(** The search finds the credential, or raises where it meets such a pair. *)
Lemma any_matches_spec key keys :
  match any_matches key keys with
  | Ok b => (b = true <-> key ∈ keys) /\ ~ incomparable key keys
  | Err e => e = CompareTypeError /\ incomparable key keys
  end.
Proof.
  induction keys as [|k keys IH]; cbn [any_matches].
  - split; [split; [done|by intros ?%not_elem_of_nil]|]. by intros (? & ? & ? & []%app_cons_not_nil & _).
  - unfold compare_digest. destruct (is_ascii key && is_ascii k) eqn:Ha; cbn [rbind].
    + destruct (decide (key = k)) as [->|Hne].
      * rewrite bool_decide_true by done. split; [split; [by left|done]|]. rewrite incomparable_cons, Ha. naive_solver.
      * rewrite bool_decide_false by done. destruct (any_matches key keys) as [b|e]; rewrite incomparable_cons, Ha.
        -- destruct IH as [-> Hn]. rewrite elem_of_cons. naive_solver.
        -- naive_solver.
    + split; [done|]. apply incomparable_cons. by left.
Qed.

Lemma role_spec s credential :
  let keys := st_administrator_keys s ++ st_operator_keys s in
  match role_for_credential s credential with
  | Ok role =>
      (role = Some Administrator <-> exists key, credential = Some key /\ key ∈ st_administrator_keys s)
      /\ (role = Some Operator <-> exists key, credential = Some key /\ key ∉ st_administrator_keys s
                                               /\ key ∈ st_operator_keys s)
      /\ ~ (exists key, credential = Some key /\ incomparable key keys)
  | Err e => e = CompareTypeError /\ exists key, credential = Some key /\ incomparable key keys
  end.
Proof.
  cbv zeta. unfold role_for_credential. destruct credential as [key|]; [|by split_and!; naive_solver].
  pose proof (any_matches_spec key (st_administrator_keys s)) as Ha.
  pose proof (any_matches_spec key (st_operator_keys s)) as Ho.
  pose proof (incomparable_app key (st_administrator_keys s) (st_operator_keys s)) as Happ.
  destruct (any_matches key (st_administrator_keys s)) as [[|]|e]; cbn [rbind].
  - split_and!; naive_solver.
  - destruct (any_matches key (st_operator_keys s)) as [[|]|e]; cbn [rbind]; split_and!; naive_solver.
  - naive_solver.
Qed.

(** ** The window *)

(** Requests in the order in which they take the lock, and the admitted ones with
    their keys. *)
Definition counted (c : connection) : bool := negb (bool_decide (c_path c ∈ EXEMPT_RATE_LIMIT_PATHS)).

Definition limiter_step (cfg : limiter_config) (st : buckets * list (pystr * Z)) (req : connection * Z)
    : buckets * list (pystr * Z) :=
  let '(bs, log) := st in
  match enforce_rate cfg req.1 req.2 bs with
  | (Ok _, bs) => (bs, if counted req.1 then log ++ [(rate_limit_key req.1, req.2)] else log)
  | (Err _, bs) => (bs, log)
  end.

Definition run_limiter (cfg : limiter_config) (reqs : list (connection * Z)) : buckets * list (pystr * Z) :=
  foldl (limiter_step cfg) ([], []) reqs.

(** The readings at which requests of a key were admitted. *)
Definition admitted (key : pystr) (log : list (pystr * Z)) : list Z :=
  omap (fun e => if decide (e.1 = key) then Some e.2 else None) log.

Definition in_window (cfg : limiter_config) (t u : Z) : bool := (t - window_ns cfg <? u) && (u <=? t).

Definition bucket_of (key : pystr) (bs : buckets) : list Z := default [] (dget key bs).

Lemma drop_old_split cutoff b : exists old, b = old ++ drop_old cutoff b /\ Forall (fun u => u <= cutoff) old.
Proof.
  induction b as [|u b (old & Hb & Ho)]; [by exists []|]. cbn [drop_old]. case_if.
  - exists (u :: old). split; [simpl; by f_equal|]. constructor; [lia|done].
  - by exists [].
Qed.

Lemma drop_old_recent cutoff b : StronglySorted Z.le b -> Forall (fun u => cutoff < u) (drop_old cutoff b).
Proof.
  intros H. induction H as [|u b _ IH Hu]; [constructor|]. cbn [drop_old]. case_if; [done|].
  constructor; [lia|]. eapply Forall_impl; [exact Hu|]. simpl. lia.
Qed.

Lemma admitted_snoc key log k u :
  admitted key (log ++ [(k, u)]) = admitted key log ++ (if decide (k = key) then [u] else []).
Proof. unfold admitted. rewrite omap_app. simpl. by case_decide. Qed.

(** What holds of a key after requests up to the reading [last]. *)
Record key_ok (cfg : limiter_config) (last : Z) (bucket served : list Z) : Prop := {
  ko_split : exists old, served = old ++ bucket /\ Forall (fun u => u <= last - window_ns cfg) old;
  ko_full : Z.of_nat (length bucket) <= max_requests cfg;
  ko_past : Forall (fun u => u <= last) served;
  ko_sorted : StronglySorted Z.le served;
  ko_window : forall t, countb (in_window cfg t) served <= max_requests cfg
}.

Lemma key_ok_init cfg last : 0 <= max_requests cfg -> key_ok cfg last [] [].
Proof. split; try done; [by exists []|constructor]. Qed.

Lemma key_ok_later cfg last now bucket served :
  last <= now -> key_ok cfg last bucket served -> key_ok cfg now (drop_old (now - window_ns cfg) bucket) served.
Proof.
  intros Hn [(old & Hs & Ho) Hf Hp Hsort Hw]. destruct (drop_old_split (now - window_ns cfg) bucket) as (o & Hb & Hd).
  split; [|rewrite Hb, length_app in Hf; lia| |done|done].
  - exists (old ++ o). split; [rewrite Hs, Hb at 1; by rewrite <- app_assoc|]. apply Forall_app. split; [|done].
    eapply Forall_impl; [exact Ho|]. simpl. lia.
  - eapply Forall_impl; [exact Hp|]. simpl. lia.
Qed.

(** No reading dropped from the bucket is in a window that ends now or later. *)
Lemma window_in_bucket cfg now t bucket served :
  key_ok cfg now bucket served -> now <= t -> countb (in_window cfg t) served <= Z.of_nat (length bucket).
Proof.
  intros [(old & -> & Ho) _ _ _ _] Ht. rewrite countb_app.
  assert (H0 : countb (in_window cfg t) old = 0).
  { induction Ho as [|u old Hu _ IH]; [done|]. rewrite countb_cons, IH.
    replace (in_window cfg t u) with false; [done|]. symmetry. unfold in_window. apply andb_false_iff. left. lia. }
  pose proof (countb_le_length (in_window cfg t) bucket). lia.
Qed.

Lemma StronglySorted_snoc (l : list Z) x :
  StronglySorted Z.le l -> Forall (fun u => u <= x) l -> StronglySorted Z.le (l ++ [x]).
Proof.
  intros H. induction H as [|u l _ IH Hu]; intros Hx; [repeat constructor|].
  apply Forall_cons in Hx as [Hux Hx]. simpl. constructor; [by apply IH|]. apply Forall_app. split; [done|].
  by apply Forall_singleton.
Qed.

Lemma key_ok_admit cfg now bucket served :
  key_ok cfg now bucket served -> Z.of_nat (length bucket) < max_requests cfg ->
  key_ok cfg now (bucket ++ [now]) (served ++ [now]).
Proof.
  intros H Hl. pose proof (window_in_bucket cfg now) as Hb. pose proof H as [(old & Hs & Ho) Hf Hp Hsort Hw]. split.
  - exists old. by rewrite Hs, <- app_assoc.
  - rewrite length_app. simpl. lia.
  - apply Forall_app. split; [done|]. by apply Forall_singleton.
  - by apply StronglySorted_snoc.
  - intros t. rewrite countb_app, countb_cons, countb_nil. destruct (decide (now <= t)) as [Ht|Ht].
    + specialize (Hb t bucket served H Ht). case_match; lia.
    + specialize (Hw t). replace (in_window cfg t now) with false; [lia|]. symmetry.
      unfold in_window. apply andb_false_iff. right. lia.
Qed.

§ **What the exercise asks**: Could you return exactly the lines above from the line with "last <= now" to the line with "split; [|rewrite Hb, length_app", both included, and nothing else?

§ **Result**:
  last <= now -> key_ok cfg last bucket served -> key_ok cfg now (drop_old (now - window_ns cfg) bucket) served.
Proof.
  intros Hn [(old & Hs & Ho) Hf Hp Hsort Hw]. destruct (drop_old_split (now - window_ns cfg) bucket) as (o & Hb & Hd).
  split; [|rewrite Hb, length_app in Hf; lia| |done|done].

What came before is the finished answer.